Он не ответил, и я продолжала:
— Вы, англичанин, продались испанцам!
— У меня не было выбора.
И постепенно он рассказал мне свою историю.
— Я был моряком, — сказал он, — и служил у Джейка Пенлайона.
— Так вы знали его?
— Я испугался, когда мы столкнулись лицом к лицу, что он узнает меня, и он узнал. Я боялся, что он опознает меня в Девоне.
— Он сказал, что где-то видел вас раньше.
— Да, видел, но в другой одежде. Он знал меня английским моряком, членом его экипажа. Я и оставался бы им по сей день, если б не был захвачен. Мы попали в шторм, великий океан бурлил вокруг нас. Мы не ожидали, что выживем, и надеялись только на капитана, Джейка Пенлайона. Видеть его, бушующего на палубе, отдающего команды, грозящего тем, кто не подчинится, наказанием, страшнее вечных мук в аду, было великолепным зрелищем для уставших, испуганных матросов. Среди моряков существует легенда, что он непобедим.
Они не затонули благодаря Джейку Пенлайону, но должны были встать в бухте для ремонта. Во время стоянки Джон Грегори с другими матросами сел в шлюпку, чтобы обследовать море и найти, где можно пришвартоваться.
— Нас захватили испанцы, — сказал Джон Грегори, — и увезли в Испанию.
— А там?
— Отдали в руки инквизиции.
— Шрамы на щеках, запястьях, на шее… и другие…

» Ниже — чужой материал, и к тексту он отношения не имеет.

(** * Reliable data transfer: stop-and-wait, go-back-N and selective repeat

    A shallow embedding of [src/main.py].  Python objects that are shared
    and mutated in place (the [Packet] instances, whose [checksum] the
    channel increments) live in a heap indexed by object id.  Timers
    ([threading.Timer]) are objects too: starting one adds it to the pool of
    live timers, [cancel] removes it, and an event of the run fires one.
    Delayed deliveries of the channel wait in a pool of their own.  Events
    are processed one at a time, each handler running to completion, which
    is the serialisation the design asks for.  The random draws of the
    channel are an oracle [chan : nat -> decision] indexed by the number of
    [transmit] calls made so far.  The mutually recursive calls
    (send -> transmit -> receive -> ack handler -> send) carry a fuel
    argument; running out of it is reported as [OutOfFuel]. *)

From stdpp Require Import base gmap list strings pretty sorting.
From Stdlib Require Import ZArith Lia.

Open Scope Z_scope.

(** ** Packets *)

Inductive PacketType := DATA | ACK.

Definition PacketType_eqb (a b : PacketType) : bool :=
  match a, b with DATA, DATA | ACK, ACK => true | _, _ => false end.

Record Packet := mkPacketRaw {
  seq : Z;
  payload : option string;
  type : PacketType;
  checksum : Z
}.

(** [f"{x}"] for the three fields: [str] of a Python [int], of the payload
    ([None] or a string) and of the enum member. *)
Definition str_payload (p : option string) : string :=
  match p with None => "None" | Some s => s end.

Definition str_type (t : PacketType) : string :=
  match t with DATA => "PacketType.DATA" | ACK => "PacketType.ACK" end.

(** [sum(data)] over the bytes of the encoded string; the strings the code
    builds ("DATA_<n>", decimal numbers, enum names) are ASCII, so their
    UTF-8 bytes are the character codes. *)
Fixpoint byte_sum (s : string) : Z :=
  match s with
  | EmptyString => 0
  | String c s' => Z.of_nat (Ascii.nat_of_ascii c) + byte_sum s'
  end.

(** [Packet._compute_checksum] *)
Definition _compute_checksum (sq : Z) (pl : option string) (t : PacketType) : Z :=
  byte_sum (pretty sq +:+ str_payload pl +:+ str_type t) mod 256.

(** [Packet.__init__] *)
Definition mkPacket (sq : Z) (pl : option string) (t : PacketType) : Packet :=
  {| seq := sq; payload := pl; type := t; checksum := _compute_checksum sq pl t |}.

(** [Packet.is_corrupt] *)
Definition is_corrupt (p : Packet) : bool :=
  negb (checksum p =? _compute_checksum (seq p) (payload p) (type p)).

Definition set_checksum (c : Z) (p : Packet) : Packet :=
  {| seq := seq p; payload := payload p; type := type p; checksum := c |}.

(** The corruption step of [UnreliableChannel.transmit]. *)
Definition corrupt (p : Packet) : Packet :=
  set_checksum ((checksum p + 1) mod 256) p.

(** ** The world: heap, timers, delayed deliveries, trace *)

(** Observable actions, in the order they happen. *)
Inductive action :=
  | ATransmit (obj : nat) (p : Packet)   (* a packet object handed to the channel *)
  | AStartTimer (arg : Z)                (* [_start_timer] *)
  | ACancelTimer (arg : Z)               (* [_stop_timer] cancelling a timer *)
  | ASendCall.                           (* entry into [send] *)

Inductive exn := AttributeError | KeyError | IndexError | OutOfFuel.

Record world (E : Type) := mkWorld {
  eng : E;                          (* the engine object *)
  heap : list Packet;               (* packet objects, by id *)
  live_timers : list (nat * Z);     (* started, not cancelled, not fired *)
  next_timer : nat;
  delayed : list nat;               (* packet objects awaiting delayed delivery *)
  coin : nat;                       (* transmit calls so far *)
  trace : list action
}.
Arguments mkWorld {E}.
Arguments eng {E}. Arguments heap {E}. Arguments live_timers {E}.
Arguments next_timer {E}. Arguments delayed {E}. Arguments coin {E}.
Arguments trace {E}.

Definition init_world {E} (e : E) : world E := mkWorld e [] [] 0 [] 0 [].

Definition set_eng {E} (e : E) (w : world E) : world E :=
  mkWorld e (heap w) (live_timers w) (next_timer w) (delayed w) (coin w) (trace w).
Definition set_heap {E} (h : list Packet) (w : world E) : world E :=
  mkWorld (eng w) h (live_timers w) (next_timer w) (delayed w) (coin w) (trace w).
Definition set_timers {E} (lt : list (nat * Z)) (nt : nat) (w : world E) : world E :=
  mkWorld (eng w) (heap w) lt nt (delayed w) (coin w) (trace w).
Definition set_delayed {E} (d : list nat) (w : world E) : world E :=
  mkWorld (eng w) (heap w) (live_timers w) (next_timer w) d (coin w) (trace w).
Definition set_coin {E} (c : nat) (w : world E) : world E :=
  mkWorld (eng w) (heap w) (live_timers w) (next_timer w) (delayed w) c (trace w).
Definition log {E} (a : action) (w : world E) : world E :=
  mkWorld (eng w) (heap w) (live_timers w) (next_timer w) (delayed w) (coin w)
    (trace w ++ [a]).

(** ** A state and exception monad.  A Python exception keeps the
    mutations made before it. *)

Inductive outcome (S A : Type) := Ok (a : A) (s : S) | Raise (e : exn) (s : S).
Arguments Ok {S A}. Arguments Raise {S A}.

Definition M (E A : Type) := world E -> outcome (world E) A.

Definition ret {E A} (a : A) : M E A := fun w => Ok a w.
Definition bind {E A B} (m : M E A) (k : A -> M E B) : M E B :=
  fun w => match m w with Ok a w' => k a w' | Raise e w' => Raise e w' end.
Definition raise {E A} (e : exn) : M E A := fun w => Raise e w.
Definition get {E} : M E (world E) := fun w => Ok w w.
Definition modify {E} (f : world E -> world E) : M E unit := fun w => Ok tt (f w).
Definition get_eng {E} : M E E := fun w => Ok (eng w) w.
Definition put_eng {E} (e : E) : M E unit := modify (set_eng e).

Notation "x <- m ;; k" := (bind m (fun x => k))
  (at level 100, m at next level, k at level 200, right associativity).
Notation "m ;;; k" := (bind m (fun _ => k))
  (at level 100, k at level 200, right associativity).

(** Reading a packet object; every id the code holds is allocated. *)
Definition read (p : nat) {E} : M E Packet :=
  fun w => match heap w !! p with Some pk => Ok pk w | None => Raise AttributeError w end.

(** [Packet(...)]: allocate a new object. *)
Definition new_packet {E} (sq : Z) (pl : option string) (t : PacketType) : M E nat :=
  fun w => Ok (length (heap w)) (set_heap (heap w ++ [mkPacket sq pl t]) w).

(** [threading.Timer(timeout, handler, [arg]).start()]: a fresh timer
    object, returned by id. *)
Definition new_timer {E} (arg : Z) : M E nat :=
  fun w => Ok (next_timer w)
             (log (AStartTimer arg)
                (set_timers (live_timers w ++ [(next_timer w, arg)]) (S (next_timer w)) w)).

— Это оттуда. Меня долго пытали и приговорили к сожжению.
— Вы были близки к ужасной смерти, Джон Грегори. Что же вас спасло?

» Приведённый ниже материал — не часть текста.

(** * Lightning peer core of [lib/lnbase.py]: wire codec, transport counters,
    and the per-message handlers of [Peer].

    The development is a shallow embedding.  Python [bytes] are [list byte],
    Python [int] is [Z], [dict]s are [gmap]s (ordered ones are association
    lists), raised exceptions are the [Raise] branch of [result], and code
    that mutates the peer threads an explicit state that survives a raise.
    External collaborators (HMAC-SHA256, ChaCha20-Poly1305, the commitment
    engine, the wallet, the onion decoder) are parameters. *)

From Stdlib Require Import ZArith List String Ascii Lia.
From Stdlib.Strings Require Import Byte.
From Stdlib Require Import PrimFloat.
From Equations Require Import Equations.
From stdpp Require Import gmap strings list pretty.

Open Scope Z_scope.

(** ** Python values and exceptions *)

Abbreviation bytes := (list byte).

#[global] Instance byte_eq_dec : EqDecision byte := Byte.byte_eq_dec.

#[global] Program Instance byte_countable : Countable byte :=
  inj_countable' Byte.to_N
    (fun n => match Byte.of_N n with Some b => b | None => x00 end) _.
Next Obligation. intros b. simpl. rewrite Byte.of_to_N. reflexivity. Qed.
(** X3.  An error reaches the caller only from the last attempt: a call that
    throws has made all four fetches and slept 1000, 3000 and 8000 ms. *)
Theorem fetchWithRetry_throws_last url net es message :
  fetchWithRetry url net = Some (es, Threw message) ->
  fetches es = [url; url; url; url] /\ sleeps es = [1000; 3000; 8000].
Proof.
  intros Hrun.
  destruct (attempts_shape url net _ 0 es _ Hrun) as (Hurl & _ & _ & Hsl & Hthrew).
  destruct (Hthrew message eq_refl) as [Hn Hs].
  rewrite Nat.add_0_r in Hn, Hs. split.
  - rewrite Hurl, Hn. reflexivity.
  - destruct Hsl as [rest Hrest]. simpl in Hrest.
    unfold MAX_RETRIES in Hs.
    destruct (sleeps es) as [|a [|b [|c [|d l]]]]; simpl in Hs; try lia.
    simpl in Hrest. now inversion Hrest.
Qed.

Lemma fetchWithRetry_throws_last_witness :
  fetches [Acquire; Fetch "u"; Sleep 1000; Acquire; Fetch "u"; Sleep 3000;
           Acquire; Fetch "u"; Sleep 8000; Acquire; Fetch "u"]
    = ["u"; "u"; "u"; "u"] /\
  sleeps [Acquire; Fetch "u"; Sleep 1000; Acquire; Fetch "u"; Sleep 3000;
          Acquire; Fetch "u"; Sleep 8000; Acquire; Fetch "u"]
    = [1000; 3000; 8000].
Proof.
  apply (fetchWithRetry_throws_last "u" unreachable _ "ENOTFOUND"). reflexivity.
Defined.

End RetryShape.

(* ------------------------------------------------------------------------- *)
(** ** The rate limiter: the worker loop and its queue *)
(* ------------------------------------------------------------------------- *)

Section LimiterExtras.
Import Limiter.
Variable Date_now : nat -> Z.

Lemma worker_settled q w :
  queue (this w) = q -> processing (this w) = true -> timer w = None ->
  settled (worker Date_now q w).
Proof.
  revert w. induction q as [|r rest IH]; intros w Hq Hproc Htimer; simpl.
  - left. simpl. auto.
  - destruct (_refill_at_frame (Date_now (clock w)) (this w))
      as (Hqueue & Hprocessing & _).
    destruct (0 <? secondTokens (_refill_at (Date_now (clock w)) (this w))) eqn:HS;
      simpl.
    + destruct (0 <? minuteTokens (_refill_at (Date_now (clock w)) (this w))) eqn:HM;
        simpl.
      * apply IH; simpl; congruence.
      * right. simpl. rewrite Hqueue, Hq, Hprocessing, Hproc.
        split; [discriminate|]. split; [reflexivity|]. right.
        assert ((secondTokens (_refill_at (Date_now (clock w)) (this w)) <=? 0) = false)
          as -> by lia.
        split; [reflexivity|]. lia.
    + right. simpl. rewrite Hqueue, Hq, Hprocessing, Hproc.
      split; [discriminate|]. split; [reflexivity|]. left.
      assert ((secondTokens (_refill_at (Date_now (clock w)) (this w)) <=? 0) = true)
        as -> by lia.
      split; [reflexivity|]. lia.
Qed.

Lemma step_settled w e : settled w -> settled (step Date_now w e).
Proof.
  intros [(Hq & Hproc & Htimer)|(Hq & Hproc & Hwait)]; destruct e as [r|]; simpl.
  - unfold acquire, _processQueue. simpl. rewrite Hproc.
    apply worker_settled; simpl; auto.
  - unfold timer_fired. rewrite Htimer. left. auto.
  - unfold acquire, _processQueue. simpl. rewrite Hproc.
    right. simpl. split; [|split; [exact Hproc|exact Hwait]].
    intros Hnil. apply app_eq_nil in Hnil as [_ Hnil]. discriminate.
  - unfold timer_fired.
    assert (exists ms, timer w = Some ms) as [ms ->]
      by (destruct Hwait as [[-> _]|[-> _]]; eauto).
    apply worker_settled; simpl; auto.
Qed.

— Они поняли, что могут извлечь из меня выгоду. Я был англичанином, который по принуждению принял их религию. Мне сказали, что я могу стать священником. Вспомните, они пытали меня. Я знаю, что значит умереть страшной смертью. Я отрекся. И мне дали свободу. Сам не знаю, почему. Они редко бывают столь снисходительны, и тогда я понял, что меня будут использовать как шпиона. Я несколько раз бывал в Англии во время правления последней королевы. А затем меня отдали в услужение к дону Фелипе. И он послал меня с этим поручением.

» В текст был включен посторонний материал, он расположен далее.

(** C6. A login request whose username is not registered, or whose password
    differs from the stored one, leaves the globals (and so the session
    registry) as they were, and is answered with the login form carrying the
    "Invalid credentials" error, which sets no cookie. *)
Theorem login_invalid_credentials `{CookieCodec} (request : Request)
    (username password : string) (g : Globals) :
  (VALID_USERS g !! username = None
   ∨ ∃ stored, VALID_USERS g !! username = Some stored ∧ stored ≠ password) →
  (login request username password g).2 = g
  ∧ sessions (login request username password g).2 = sessions g
  ∧ (∀ response, (login request username password g).1 = inr response →
                 cookies_set response = [])
  ∧ (login request username password g).1 =
      inr (TemplateResponse "login.html"
             [("request", CRequest request);
              ("error", CStr "❌ Invalid credentials. Please try again or sign up.")]).
Proof.
  intros Hbad. rewrite login_rejected.
  - simpl. repeat split. by intros response [= <-].
  - destruct Hbad as [Hn|(stored & Hs & Hne)]; rewrite ?Hn, ?Hs; [done|].
    intros [= ->]. done.
Qed.

Lemma login_invalid_credentials_witness :
  (VALID_USERS initial !! "admin" = None
   ∨ ∃ stored, VALID_USERS initial !! "admin" = Some stored ∧ stored ≠ "guess")
  ∧ sessions (@login stub_codec request_without_cookie "admin" "guess" initial).2 = ∅.
Proof.
  assert (Hbad : VALID_USERS initial !! "admin" = None
                 ∨ ∃ stored, VALID_USERS initial !! "admin" = Some stored
                             ∧ stored ≠ "guess").
  { right. exists "admin123". split; [vm_compute; reflexivity | discriminate]. }
  split; [exact Hbad|].
  exact (proj1 (proj2
    (@login_invalid_credentials stub_codec request_without_cookie "admin" "guess"
       initial Hbad))).
Defined.

(** C7. Every key of the session registry is a registered username: this
    holds of the initial globals and is preserved by each operation that
    writes to the globals (login, signup, logout). *)
Theorem sessions_registered_invariant `{CookieCodec} (g : Globals) (m : Mutation) :
  sessions_registered initial
  ∧ (sessions_registered g → sessions_registered (exec m g)).
Proof. split; [apply initial_registered | apply exec_preserves]. Qed.

Lemma sessions_registered_invariant_witness :
  sessions_registered initial
  ∧ sessions_registered
      (@exec stub_codec (Login request_without_cookie "admin" "admin123") initial).
Proof.
  pose proof (@sessions_registered_invariant stub_codec initial
                (Login request_without_cookie "admin" "admin123")) as [Hi Hstep].
  split; [exact Hi | exact (Hstep Hi)].
Defined.

(** C10. [get_current_user] returns the value of the [username] cookie
    exactly when the cookie is present, not empty and a key of [sessions];
    in every other case it raises HTTP 401.  Its result is determined by
    that cookie and the session keys alone: no password or other credential
    is consulted, so any request carrying the bare name of a logged-in user
    is authenticated as that user. *)
Theorem cookie_membership_authentication (g : Globals) (request : Request) :
  (∀ user, get_current_user g request = inr user ↔
           cookies request !! "username" = Some user ∧ user ≠ ""
           ∧ is_Some (sessions g !! user))
  ∧ ((¬ ∃ user, cookies request !! "username" = Some user ∧ user ≠ ""
                ∧ is_Some (sessions g !! user)) →
     get_current_user g request = inl (HTTPException 401 "Not authenticated"))
  ∧ (∀ g' request',
       sessions g' = sessions g →
       cookies request' !! "username" = cookies request !! "username" →
       get_current_user g' request' = get_current_user g request).
Proof.
  split; [intros user; apply get_current_user_inr|]. split.
  - intros Hno. destruct (get_current_user g request) as [e|user] eqn:Hg.
    + by rewrite (get_current_user_inl _ _ _ Hg).
    + exfalso. apply Hno. exists user. by apply get_current_user_inr.
  - intros g' request' Hs Hc. unfold get_current_user. by rewrite Hs, Hc.
Qed.

Lemma cookie_membership_authentication_witness :
  get_current_user admin_logged_in (request_with_cookie "admin") = inr "admin"
  ∧ get_current_user admin_logged_in request_without_cookie
    = inl (HTTPException 401 "Not authenticated").
Proof.
  split.
  - apply (proj1 (cookie_membership_authentication admin_logged_in
                    (request_with_cookie "admin"))).
    split; [vm_compute; reflexivity|]. split; [discriminate|].
    exists true. vm_compute. reflexivity.
  - apply (proj1 (proj2 (cookie_membership_authentication admin_logged_in
                           request_without_cookie))).
    intros (user & Hc & _). vm_compute in Hc. discriminate.
Defined.

(** * Properties of the pipeline *)

Section PipelineFacts.
Context `{Collaborators}.
Implicit Types (g : Globals) (request : Request) (question user : string)
               (results : list ScoredPoint).

(** The loop appends one numbered chunk and one provenance line per hit, in
    the order of the hits. *)
Lemma enumerate_loop_spec i results context_chunks sources :
  enumerate_loop i results context_chunks sources =
    ((context_chunks ++ imap (λ j r, context_chunk (i + j) r) results)%list,
     (sources ++ provenance results)%list).
Proof.
  revert i context_chunks sources.
  induction results as [|r results IH]; intros i cc ss; simpl.
  - by rewrite !app_nil_r.
  - rewrite IH, <- !app_assoc. simpl. rewrite Nat.add_0_r.
    do 3 f_equal. apply imap_ext. intros j x _. simpl. f_equal. lia.
Qed.

Lemma enumerate_loop_from_1 results :
  enumerate_loop 1 results [] [] = (numbered_chunks results, provenance results).
Proof. by rewrite enumerate_loop_spec. Qed.

Lemma numbered_chunks_lookup results j :
  numbered_chunks results !! j =
    (λ r, pretty (S j) +:+ ". " +:+ payload_get r "text") <$> results !! j.
Proof. unfold numbered_chunks. by rewrite list_lookup_imap. Qed.

(** The numbered chunks read nothing of a hit but its [text] entry. *)
Lemma numbered_chunks_text_only results results' :
  (λ r, payload r !! "text") <$> results = (λ r, payload r !! "text") <$> results' →
  numbered_chunks results = numbered_chunks results'.
Proof.
  intros Heq. apply list_eq. intros j. rewrite !numbered_chunks_lookup.
  apply (f_equal (λ l, l !! j)) in Heq. rewrite !list_lookup_fmap in Heq.
  destruct (results !! j) as [r|], (results' !! j) as [r'|]; simplify_eq/=; [|done].
  unfold payload_get. by rewrite Heq.
Qed.

(** Resolve the dependency with [Hg] and step into the body of [ask]. *)
Ltac enter_ask Hg :=
  unfold route_ask, depends_get_current_user; rewrite Hg; unfold ask; cbn.

Lemma run_unauthenticated {W} (h : Handler W) g request question w e :
  get_current_user g request = inl e →
  run h (route_ask g request question) w = (inl e, w, []).
Proof. intros Hg. unfold route_ask, depends_get_current_user. by rewrite Hg. Qed.

Lemma run_embedding_error {W} (h : Handler W) g request question user w e w1 :
  get_current_user g request = inr user →
  h (encode [question]) w = (inl e, w1) →
  run h (route_ask g request question) w = (inl (Library e), w1, [encode [question]]).
Proof.
  intros Hg He. enter_ask Hg. by rewrite He.
Qed.

Lemma run_no_embedding {W} (h : Handler W) g request question user w w1 :
  get_current_user g request = inr user →
  h (encode [question]) w = (inr [], w1) →
  run h (route_ask g request question) w = (inl IndexError, w1, [encode [question]]).
Proof.
  intros Hg He. enter_ask Hg. by rewrite He.
Qed.

Lemma run_search_error {W} (h : Handler W) g request question user w v vs w1 e w2 :
  get_current_user g request = inr user →
  h (encode [question]) w = (inr (v :: vs), w1) →
  h (search COLLECTION_NAME v 5 true) w1 = (inl e, w2) →
  run h (route_ask g request question) w =
    (inl (Library e), w2, [encode [question]; search COLLECTION_NAME v 5 true]).
Proof.
  intros Hg He Hs. enter_ask Hg. rewrite He. cbn. by rewrite Hs.
Qed.

Lemma run_completed {W} (h : Handler W) g request question user w v vs w1
      results w2 generated w3 :
  get_current_user g request = inr user →
  h (encode [question]) w = (inr (v :: vs), w1) →
  h (search COLLECTION_NAME v 5 true) w1 = (inr results, w2) →
  h (generate_content (build_prompt question (numbered_chunks results))) w2
    = (generated, w3) →
  run h (route_ask g request question) w =
    (inr (page request user question (answer_of generated) (provenance results)), w3,
     [encode [question]; search COLLECTION_NAME v 5 true;
      generate_content (build_prompt question (numbered_chunks results))]).
Proof.
  intros Hg He Hs Hgen. enter_ask Hg. rewrite He. cbn. rewrite Hs. cbn.
  rewrite enumerate_loop_from_1. cbn. rewrite Hgen.
  reflexivity.
Qed.

End PipelineFacts.

Section PipelineClaims.
Context `{Collaborators}.
Implicit Types (g : Globals) (request : Request) (question user : string)
               (results : list ScoredPoint).

Lemma no_session_not_authenticated g request :
  (cookies request !! "username" = None
   ∨ ∃ username, cookies request !! "username" = Some username
                 ∧ sessions g !! username = None) →
  get_current_user g request = inl (HTTPException 401 "Not authenticated").
Proof.
  intros Hno. destruct (get_current_user g request) as [e|user] eqn:Hg.
  - by rewrite (get_current_user_inl _ _ _ Hg).
  - apply get_current_user_inr in Hg as (Hc & _ & [b Hs]).
    destruct Hno as [Hn|(u & Hu & Hn)]; simplify_eq.
Qed.

(** Whatever happens, the index is only ever asked for five hits of the
    configured collection, payload included. *)
Lemma search_calls_of_ask {W} (h : Handler W) g request question w :
  Forall (λ c, match c with
               | search collection_name _ limit with_payload =>
                   collection_name = COLLECTION_NAME ∧ limit = 5%Z ∧ with_payload = true
               | _ => True
               end)
         (run h (route_ask g request question) w).2.
Proof.
  destruct (get_current_user g request) as [e|user] eqn:Hg.
  { rewrite (run_unauthenticated _ _ _ _ _ _ Hg). constructor. }
  destruct (h (encode [question]) w) as [[e|[|v vs]] w1] eqn:He.
  { rewrite (run_embedding_error _ _ _ _ _ _ _ _ Hg He). by repeat constructor. }
  { rewrite (run_no_embedding _ _ _ _ _ _ _ Hg He). by repeat constructor. }
  destruct (h (search COLLECTION_NAME v 5 true) w1) as [[e|results] w2] eqn:Hs.
  { rewrite (run_search_error _ _ _ _ _ _ _ _ _ _ _ Hg He Hs). by repeat constructor. }
  destruct (h (generate_content (build_prompt question (numbered_chunks results))) w2)
    as [generated w3] eqn:Hgen.
  rewrite (run_completed _ _ _ _ _ _ _ _ _ _ _ _ _ Hg He Hs Hgen).
  by repeat constructor.
Qed.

— Почему вы не остались в Англии, хотя имели такую возможность?
— Я стал католиком и не знал, что со мной произойдет, если я снова попаду в руки инквизиции.
— А что бы произошло, если бы вас поймали в Англии?
Он поднял руки и глаза вверх.
— А Ричард Рэккел?
— Он английский католик, преданный Испании.
— Дон Фелипе сделал вас орудием своей мести. И вы пошли на это.
— У нас не было выбора. Ради ребенка вы забыли гордость и принципы. Так и я. Моя жизнь дорога мне, ведь я уже страдал от пыток инквизиции. Из-за этого я сменил веру, пошел против своих соотечественников, чтобы спасти свое тело от дальнейших мучений и чтобы жить дальше.
— Соблазн был велик, — сказала я.
— Надеюсь, теперь вы станете думать лучше обо мне.
— Достаточно уже того, что я поняла ваш выбор. Вам надо было спасать не только тело от пыток, но и саму жизнь.
Он облегченно вздохнул.
— Я давно хотел вам это рассказать, и, когда мы сидели днем на площади, я решил, что сделаю это.
Я кивнула, а он оперся подбородком о руки и погрузился в прошлое. Думаю, сначала он вспомнил тюрьму испанской инквизиции, затем свою жизнь до приезда в Англию и похищение трех невинных женщин, а также те далекие времена, когда был матросом у капитана Джейка Пенлайона.
* * *
Я исповедовалась в грехах священникам на гасиенде и посетила собор. Окропив себя святой водой, я поставила свечи святым.
Я была вынуждена делать то, что от меня ожидали, пока не родится ребенок.
Я ждала этого дня. Более того, страстно желала, чтобы долгие месяцы ожидания кончились.
Дон Фелипе приглашал меня теперь ужинать с ним. Я размышляла об этих встречах и поняла, что он не так равнодушен ко мне, как хочет показать, иначе зачем бы он приглашал меня.
Теперь я располнела. Прошло лето, роды должны были произойти в январе. Повивальная бабка регулярно навещала меня. Она делала это по распоряжению дона Фелипе. Она часто смеялась и трясла головой:
— Этот ребенок получит все лучшее, — сказала она. — Приказ дона Фелипе-., и все сделано. — Она гордилась своим английским и любила демонстрировать его. — Это совсем не похоже на то, когда бедный младенец приходит в мир.
Она имела в виду Карлоса, и я представила, что было, когда безумная Изабелла ожидала ребенка. Казалось иронией судьбы, что ребенок его жены был столь нежеланен, в то время как появление на свет моего всячески облегчалось.
«Снова его гордость, — думала я, — поскольку, в конце концов, это все же был его ребенок».
Между доном Фелипе и мной установились новые отношения.